**Your instructions:**
Only the lines below starting at the one containing "(length x) - 1)))%R" and ending at the one containing "Module Typhoon." belong in the answer, each copied exactly.

◆ ◆ ◆ ◆ ◆ ◆ ◆

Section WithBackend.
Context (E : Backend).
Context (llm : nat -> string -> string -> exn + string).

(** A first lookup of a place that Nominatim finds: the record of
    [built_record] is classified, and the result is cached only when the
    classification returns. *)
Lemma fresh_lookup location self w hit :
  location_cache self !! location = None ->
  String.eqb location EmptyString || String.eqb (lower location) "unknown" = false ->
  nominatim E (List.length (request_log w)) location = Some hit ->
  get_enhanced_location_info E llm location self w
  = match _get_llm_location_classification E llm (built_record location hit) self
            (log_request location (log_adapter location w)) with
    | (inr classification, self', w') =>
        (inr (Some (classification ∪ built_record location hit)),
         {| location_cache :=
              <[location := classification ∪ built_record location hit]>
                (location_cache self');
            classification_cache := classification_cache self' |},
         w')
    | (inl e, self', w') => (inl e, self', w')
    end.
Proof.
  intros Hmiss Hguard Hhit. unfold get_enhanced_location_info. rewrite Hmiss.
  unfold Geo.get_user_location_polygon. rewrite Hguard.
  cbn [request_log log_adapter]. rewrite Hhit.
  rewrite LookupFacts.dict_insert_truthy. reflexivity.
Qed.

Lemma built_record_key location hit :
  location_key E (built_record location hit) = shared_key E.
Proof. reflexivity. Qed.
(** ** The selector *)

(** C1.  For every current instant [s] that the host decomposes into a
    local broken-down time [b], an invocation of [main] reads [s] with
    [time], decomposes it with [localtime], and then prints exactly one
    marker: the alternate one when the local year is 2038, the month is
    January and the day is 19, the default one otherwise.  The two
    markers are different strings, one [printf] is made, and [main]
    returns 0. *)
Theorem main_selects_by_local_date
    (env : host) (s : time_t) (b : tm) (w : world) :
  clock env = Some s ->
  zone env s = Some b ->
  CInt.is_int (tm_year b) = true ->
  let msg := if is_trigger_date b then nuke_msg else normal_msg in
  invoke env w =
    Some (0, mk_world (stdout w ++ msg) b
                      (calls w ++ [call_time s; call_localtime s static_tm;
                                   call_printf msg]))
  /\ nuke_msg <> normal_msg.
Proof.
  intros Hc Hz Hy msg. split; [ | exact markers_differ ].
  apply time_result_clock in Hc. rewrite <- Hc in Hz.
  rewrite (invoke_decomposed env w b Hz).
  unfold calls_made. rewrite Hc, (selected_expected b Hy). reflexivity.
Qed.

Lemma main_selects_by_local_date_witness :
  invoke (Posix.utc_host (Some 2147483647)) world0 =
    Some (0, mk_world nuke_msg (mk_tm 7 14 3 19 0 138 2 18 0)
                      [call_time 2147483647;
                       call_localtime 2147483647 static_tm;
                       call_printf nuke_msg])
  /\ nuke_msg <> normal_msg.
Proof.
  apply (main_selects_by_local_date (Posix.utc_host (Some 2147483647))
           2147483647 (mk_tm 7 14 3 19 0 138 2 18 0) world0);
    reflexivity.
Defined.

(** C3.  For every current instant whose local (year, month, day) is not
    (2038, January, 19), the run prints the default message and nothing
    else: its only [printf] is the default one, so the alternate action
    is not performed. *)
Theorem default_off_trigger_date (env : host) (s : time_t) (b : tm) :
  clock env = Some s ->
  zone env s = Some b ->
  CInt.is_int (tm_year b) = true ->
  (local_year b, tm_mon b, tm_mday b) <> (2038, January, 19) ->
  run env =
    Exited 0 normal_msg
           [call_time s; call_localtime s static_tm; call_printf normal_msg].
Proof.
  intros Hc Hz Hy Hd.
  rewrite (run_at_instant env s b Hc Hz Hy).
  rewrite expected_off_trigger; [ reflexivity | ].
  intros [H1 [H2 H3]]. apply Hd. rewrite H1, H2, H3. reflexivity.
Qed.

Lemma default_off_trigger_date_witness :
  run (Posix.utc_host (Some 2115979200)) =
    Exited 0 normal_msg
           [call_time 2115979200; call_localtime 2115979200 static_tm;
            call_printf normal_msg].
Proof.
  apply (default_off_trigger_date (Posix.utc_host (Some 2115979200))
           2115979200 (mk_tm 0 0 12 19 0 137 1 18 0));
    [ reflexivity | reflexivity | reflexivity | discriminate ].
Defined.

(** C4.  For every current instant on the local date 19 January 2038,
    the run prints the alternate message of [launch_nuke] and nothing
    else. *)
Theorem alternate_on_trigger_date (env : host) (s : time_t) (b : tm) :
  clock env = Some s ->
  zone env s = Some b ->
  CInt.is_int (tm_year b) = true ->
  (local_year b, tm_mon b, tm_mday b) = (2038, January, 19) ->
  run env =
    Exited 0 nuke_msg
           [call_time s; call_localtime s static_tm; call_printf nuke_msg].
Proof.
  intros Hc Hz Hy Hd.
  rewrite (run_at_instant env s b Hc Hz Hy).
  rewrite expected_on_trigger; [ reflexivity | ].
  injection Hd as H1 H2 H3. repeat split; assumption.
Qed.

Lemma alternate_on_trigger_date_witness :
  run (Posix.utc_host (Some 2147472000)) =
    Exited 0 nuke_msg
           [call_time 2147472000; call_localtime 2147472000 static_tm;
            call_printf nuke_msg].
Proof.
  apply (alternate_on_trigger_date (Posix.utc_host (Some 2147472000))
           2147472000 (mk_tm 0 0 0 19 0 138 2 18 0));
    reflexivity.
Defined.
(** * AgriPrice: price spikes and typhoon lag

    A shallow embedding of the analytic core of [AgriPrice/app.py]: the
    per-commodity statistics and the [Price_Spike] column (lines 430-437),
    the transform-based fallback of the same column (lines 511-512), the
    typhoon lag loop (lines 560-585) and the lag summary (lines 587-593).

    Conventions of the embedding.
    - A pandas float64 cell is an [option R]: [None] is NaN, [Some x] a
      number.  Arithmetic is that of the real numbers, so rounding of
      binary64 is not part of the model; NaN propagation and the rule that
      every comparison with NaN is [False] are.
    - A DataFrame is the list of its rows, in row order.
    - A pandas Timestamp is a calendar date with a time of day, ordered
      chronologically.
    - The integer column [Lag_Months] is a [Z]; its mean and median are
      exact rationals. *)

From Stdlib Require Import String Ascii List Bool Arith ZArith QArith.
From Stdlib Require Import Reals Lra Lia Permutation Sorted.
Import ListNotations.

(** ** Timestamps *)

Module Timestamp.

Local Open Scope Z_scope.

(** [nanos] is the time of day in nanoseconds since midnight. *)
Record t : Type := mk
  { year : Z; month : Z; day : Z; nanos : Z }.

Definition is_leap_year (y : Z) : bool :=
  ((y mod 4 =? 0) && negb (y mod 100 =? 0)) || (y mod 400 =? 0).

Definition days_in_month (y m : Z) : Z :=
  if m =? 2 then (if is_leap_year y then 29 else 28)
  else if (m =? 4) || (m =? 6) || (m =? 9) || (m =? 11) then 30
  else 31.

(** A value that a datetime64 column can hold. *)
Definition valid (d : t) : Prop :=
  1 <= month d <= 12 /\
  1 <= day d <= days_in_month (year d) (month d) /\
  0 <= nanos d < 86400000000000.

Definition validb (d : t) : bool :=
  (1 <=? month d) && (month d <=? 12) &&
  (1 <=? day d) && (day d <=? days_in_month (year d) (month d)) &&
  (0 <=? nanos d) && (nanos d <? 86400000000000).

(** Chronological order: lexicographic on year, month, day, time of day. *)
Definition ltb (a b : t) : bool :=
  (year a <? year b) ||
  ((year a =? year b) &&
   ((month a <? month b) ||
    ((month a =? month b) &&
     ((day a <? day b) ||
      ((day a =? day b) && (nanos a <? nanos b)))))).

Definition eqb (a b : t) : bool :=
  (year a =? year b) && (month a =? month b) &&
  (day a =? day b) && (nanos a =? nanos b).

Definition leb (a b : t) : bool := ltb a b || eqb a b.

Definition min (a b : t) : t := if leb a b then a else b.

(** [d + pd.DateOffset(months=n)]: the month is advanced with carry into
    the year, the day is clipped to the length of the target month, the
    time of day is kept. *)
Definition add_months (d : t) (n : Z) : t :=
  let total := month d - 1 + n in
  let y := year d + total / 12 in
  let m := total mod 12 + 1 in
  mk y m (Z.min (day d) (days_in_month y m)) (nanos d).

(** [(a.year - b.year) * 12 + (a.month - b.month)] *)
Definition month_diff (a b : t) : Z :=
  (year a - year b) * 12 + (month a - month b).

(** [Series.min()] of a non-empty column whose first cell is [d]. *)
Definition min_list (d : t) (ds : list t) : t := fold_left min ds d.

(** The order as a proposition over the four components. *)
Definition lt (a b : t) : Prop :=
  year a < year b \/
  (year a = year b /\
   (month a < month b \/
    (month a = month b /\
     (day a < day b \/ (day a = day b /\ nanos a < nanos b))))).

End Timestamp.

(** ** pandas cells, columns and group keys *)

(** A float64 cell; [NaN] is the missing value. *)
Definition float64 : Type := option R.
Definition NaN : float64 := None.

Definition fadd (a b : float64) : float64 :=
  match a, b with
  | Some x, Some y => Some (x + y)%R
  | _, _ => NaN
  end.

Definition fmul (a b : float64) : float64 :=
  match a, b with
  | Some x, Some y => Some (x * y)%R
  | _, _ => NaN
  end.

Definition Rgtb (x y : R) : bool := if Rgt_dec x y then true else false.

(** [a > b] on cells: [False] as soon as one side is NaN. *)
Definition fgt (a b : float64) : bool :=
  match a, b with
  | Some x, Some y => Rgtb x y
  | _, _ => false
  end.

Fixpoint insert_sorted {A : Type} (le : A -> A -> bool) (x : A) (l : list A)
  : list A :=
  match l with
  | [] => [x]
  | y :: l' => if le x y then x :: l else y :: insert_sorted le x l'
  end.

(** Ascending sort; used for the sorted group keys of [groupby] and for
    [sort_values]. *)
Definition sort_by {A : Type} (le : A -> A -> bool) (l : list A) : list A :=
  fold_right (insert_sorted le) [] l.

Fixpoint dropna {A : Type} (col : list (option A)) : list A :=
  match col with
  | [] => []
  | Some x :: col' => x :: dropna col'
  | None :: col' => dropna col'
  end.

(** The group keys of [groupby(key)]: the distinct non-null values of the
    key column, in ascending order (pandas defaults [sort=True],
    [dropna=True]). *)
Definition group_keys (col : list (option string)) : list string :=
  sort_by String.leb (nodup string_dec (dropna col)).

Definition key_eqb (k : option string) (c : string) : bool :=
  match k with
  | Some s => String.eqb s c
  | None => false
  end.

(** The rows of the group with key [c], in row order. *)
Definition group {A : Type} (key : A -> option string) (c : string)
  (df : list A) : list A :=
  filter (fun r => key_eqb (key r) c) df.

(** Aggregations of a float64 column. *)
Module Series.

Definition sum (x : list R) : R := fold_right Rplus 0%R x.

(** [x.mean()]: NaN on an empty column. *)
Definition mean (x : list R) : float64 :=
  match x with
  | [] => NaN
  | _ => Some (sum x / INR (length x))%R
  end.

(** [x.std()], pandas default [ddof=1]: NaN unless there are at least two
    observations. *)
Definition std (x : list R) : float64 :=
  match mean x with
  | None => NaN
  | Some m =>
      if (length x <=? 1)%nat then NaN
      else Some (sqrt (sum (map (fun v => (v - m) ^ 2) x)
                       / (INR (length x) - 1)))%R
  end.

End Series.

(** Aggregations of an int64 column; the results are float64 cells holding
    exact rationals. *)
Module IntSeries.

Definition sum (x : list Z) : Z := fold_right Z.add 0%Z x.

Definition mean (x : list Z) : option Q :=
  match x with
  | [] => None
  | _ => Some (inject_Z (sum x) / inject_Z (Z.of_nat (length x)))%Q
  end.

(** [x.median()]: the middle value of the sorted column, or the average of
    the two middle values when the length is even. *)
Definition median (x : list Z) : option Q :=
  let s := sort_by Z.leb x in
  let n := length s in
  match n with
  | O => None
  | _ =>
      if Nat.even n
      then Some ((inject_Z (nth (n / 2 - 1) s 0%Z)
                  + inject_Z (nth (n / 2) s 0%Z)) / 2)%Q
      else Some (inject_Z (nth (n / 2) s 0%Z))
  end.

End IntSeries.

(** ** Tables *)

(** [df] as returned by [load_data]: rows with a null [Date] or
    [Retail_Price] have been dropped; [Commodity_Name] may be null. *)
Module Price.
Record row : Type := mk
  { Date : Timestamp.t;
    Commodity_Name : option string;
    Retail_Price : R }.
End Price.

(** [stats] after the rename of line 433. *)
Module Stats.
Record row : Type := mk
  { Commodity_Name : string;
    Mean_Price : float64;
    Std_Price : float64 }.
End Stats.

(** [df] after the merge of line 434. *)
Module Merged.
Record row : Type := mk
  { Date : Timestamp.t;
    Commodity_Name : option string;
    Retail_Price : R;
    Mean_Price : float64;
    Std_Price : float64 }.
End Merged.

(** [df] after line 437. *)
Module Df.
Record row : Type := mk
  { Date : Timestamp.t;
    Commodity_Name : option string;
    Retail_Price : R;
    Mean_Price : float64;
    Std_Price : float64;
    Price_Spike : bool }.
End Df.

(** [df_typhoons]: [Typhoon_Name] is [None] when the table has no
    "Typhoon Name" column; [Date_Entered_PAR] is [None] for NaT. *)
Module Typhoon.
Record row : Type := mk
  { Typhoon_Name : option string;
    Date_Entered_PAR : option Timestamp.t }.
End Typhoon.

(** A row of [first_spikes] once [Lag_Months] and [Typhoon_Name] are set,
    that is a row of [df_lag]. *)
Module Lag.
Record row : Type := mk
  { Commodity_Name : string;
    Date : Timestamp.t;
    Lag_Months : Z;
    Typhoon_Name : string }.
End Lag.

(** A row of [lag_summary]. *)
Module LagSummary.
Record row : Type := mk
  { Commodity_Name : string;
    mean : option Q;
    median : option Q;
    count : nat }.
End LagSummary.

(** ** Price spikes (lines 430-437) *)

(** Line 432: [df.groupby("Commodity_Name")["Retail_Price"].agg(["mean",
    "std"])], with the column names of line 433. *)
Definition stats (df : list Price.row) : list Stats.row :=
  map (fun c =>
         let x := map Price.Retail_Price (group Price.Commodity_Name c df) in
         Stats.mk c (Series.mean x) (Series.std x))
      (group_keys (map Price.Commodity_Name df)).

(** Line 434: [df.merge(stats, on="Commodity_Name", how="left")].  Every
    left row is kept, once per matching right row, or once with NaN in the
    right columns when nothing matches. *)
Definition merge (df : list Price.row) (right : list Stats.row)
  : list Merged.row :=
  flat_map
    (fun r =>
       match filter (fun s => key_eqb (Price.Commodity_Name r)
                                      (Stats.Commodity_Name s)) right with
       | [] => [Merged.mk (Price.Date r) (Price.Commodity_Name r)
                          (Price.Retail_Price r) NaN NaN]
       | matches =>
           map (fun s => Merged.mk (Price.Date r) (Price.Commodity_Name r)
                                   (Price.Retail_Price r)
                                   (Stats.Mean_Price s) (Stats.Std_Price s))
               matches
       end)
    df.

◆ ◆ ◆ ◆ ◆ ◆ ◆

**Expected answer:**
                       / (INR (length x) - 1)))%R
  end.

End Series.

(** Aggregations of an int64 column; the results are float64 cells holding
    exact rationals. *)
Module IntSeries.

Definition sum (x : list Z) : Z := fold_right Z.add 0%Z x.

Definition mean (x : list Z) : option Q :=
  match x with
  | [] => None
  | _ => Some (inject_Z (sum x) / inject_Z (Z.of_nat (length x)))%Q
  end.

(** [x.median()]: the middle value of the sorted column, or the average of
    the two middle values when the length is even. *)
Definition median (x : list Z) : option Q :=
  let s := sort_by Z.leb x in
  let n := length s in
  match n with
  | O => None
  | _ =>
      if Nat.even n
      then Some ((inject_Z (nth (n / 2 - 1) s 0%Z)
                  + inject_Z (nth (n / 2) s 0%Z)) / 2)%Q
      else Some (inject_Z (nth (n / 2) s 0%Z))
  end.

End IntSeries.

(** ** Tables *)

(** [df] as returned by [load_data]: rows with a null [Date] or
    [Retail_Price] have been dropped; [Commodity_Name] may be null. *)
Module Price.
Record row : Type := mk
  { Date : Timestamp.t;
    Commodity_Name : option string;
    Retail_Price : R }.
End Price.

(** [stats] after the rename of line 433. *)
Module Stats.
Record row : Type := mk
  { Commodity_Name : string;
    Mean_Price : float64;
    Std_Price : float64 }.
End Stats.

(** [df] after the merge of line 434. *)
Module Merged.
Record row : Type := mk
  { Date : Timestamp.t;
    Commodity_Name : option string;
    Retail_Price : R;
    Mean_Price : float64;
    Std_Price : float64 }.
End Merged.

(** [df] after line 437. *)
Module Df.
Record row : Type := mk
  { Date : Timestamp.t;
    Commodity_Name : option string;
    Retail_Price : R;
    Mean_Price : float64;
    Std_Price : float64;
    Price_Spike : bool }.
End Df.

(** [df_typhoons]: [Typhoon_Name] is [None] when the table has no
    "Typhoon Name" column; [Date_Entered_PAR] is [None] for NaT. *)
Module Typhoon.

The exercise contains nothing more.